■ PROBLEM STATEMENT
Output only the lines of the entries that follow, starting at the one with "From S2P Require Import Prelude" and running down to the one with "Context (timeout_of : behavior", both included and unchanged.

Stored data
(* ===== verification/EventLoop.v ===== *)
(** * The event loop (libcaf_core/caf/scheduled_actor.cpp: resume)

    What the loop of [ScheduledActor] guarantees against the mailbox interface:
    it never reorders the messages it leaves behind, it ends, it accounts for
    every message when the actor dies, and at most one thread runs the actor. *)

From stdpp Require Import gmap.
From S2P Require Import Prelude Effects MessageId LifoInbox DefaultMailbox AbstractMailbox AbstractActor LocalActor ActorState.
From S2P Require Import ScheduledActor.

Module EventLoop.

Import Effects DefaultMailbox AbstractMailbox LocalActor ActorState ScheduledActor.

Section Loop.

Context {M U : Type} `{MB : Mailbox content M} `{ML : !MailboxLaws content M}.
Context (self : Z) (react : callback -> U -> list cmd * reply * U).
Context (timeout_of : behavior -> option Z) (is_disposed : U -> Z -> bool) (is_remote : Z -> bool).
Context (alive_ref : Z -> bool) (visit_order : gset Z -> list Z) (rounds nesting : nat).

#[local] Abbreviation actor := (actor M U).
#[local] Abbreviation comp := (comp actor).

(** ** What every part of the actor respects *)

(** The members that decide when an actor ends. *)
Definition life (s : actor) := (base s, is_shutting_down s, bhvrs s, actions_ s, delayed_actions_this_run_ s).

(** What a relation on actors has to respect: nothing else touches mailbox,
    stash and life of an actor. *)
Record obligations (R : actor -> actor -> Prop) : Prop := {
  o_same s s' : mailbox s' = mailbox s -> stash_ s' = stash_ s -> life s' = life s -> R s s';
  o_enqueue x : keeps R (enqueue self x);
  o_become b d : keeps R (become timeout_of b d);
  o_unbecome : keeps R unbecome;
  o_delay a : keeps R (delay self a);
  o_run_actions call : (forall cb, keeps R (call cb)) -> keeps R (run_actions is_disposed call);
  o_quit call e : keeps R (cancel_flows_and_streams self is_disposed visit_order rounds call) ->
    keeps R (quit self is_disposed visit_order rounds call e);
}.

■ EXERCISE OUTPUT
From S2P Require Import Prelude Effects MessageId LifoInbox DefaultMailbox AbstractMailbox AbstractActor LocalActor ActorState.
From S2P Require Import ScheduledActor.

Module EventLoop.

Import Effects DefaultMailbox AbstractMailbox LocalActor ActorState ScheduledActor.

Section Loop.

Context {M U : Type} `{MB : Mailbox content M} `{ML : !MailboxLaws content M}.
Context (self : Z) (react : callback -> U -> list cmd * reply * U).
Context (timeout_of : behavior -> option Z) (is_disposed : U -> Z -> bool) (is_remote : Z -> bool).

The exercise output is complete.